* _Task description_: In the listing below, find each line that holds "partners" and list it.

* _Exercise material_:
# # #

Lemma strip_result (p : json) (key : string) (n : string) :
  dict_get p key (JStr "") ≫= str_strip = Ok n → ∃ s, n = strip s.
Proof.
  destruct p as [| | | | | fields]; try done. unbind.
  destruct (fields !! key) as [[]|]; try done; intros [= <-]; by eexists.
Qed.

Lemma V1_partner_loop_clean (cnpj : string) (partners : list json)
    (acc rs : list (gmap string string)) :
  Forall clean_record_v1 acc →
  V1.partner_loop cnpj partners acc = Ok rs → Forall clean_record_v1 rs.
Proof.
  revert acc. induction partners as [|p ps IH]; intros acc Hacc H; simpl in H.
  - by injection H as <-.
  - destruct (dict_get p "nome" (JStr "") ≫= str_strip) as [n|] eqn:Hn;
      [rewrite bind_Ok in H | by rewrite bind_Raise in H].
    destruct (dict_get p "qual" (JStr "") ≫= str_strip) as [q|] eqn:Hq;
      [rewrite bind_Ok in H | by rewrite bind_Raise in H].
    apply strip_result in Hn as [sn ->]. apply strip_result in Hq as [sq ->].
    apply IH in H; [done |]. apply Forall_app. split; [done |].
    constructor; [| done].
    eexists _, _. split; [by simplify_map_eq |]. split; [by simplify_map_eq |].
    split; apply or_placeholder_clean.
Qed.

Lemma V2_socio_loop_clean (cnpj : string) (socios : list json)
    (acc rs : list (gmap string string)) :
  Forall clean_record_v2 acc →
  V2.socio_loop cnpj socios acc = Ok rs → Forall clean_record_v2 rs.
Proof.
  revert acc. induction socios as [|p ps IH]; intros acc Hacc H; simpl in H.
  - by injection H as <-.
  - destruct (dict_get p "nome" (JStr "") ≫= str_strip) as [n|] eqn:Hn;
      [rewrite bind_Ok in H | by rewrite bind_Raise in H].
    apply strip_result in Hn as [sn ->].
    apply IH in H; [done |]. apply Forall_app. split; [done |].
    constructor; [| done].
    eexists. split; [by simplify_map_eq |]. apply or_placeholder_clean.
Qed.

# # #

* _Exercise answer_:
Lemma V1_partner_loop_clean (cnpj : string) (partners : list json)
  V1.partner_loop cnpj partners acc = Ok rs → Forall clean_record_v1 rs.
  revert acc. induction partners as [|p ps IH]; intros acc Hacc H; simpl in H.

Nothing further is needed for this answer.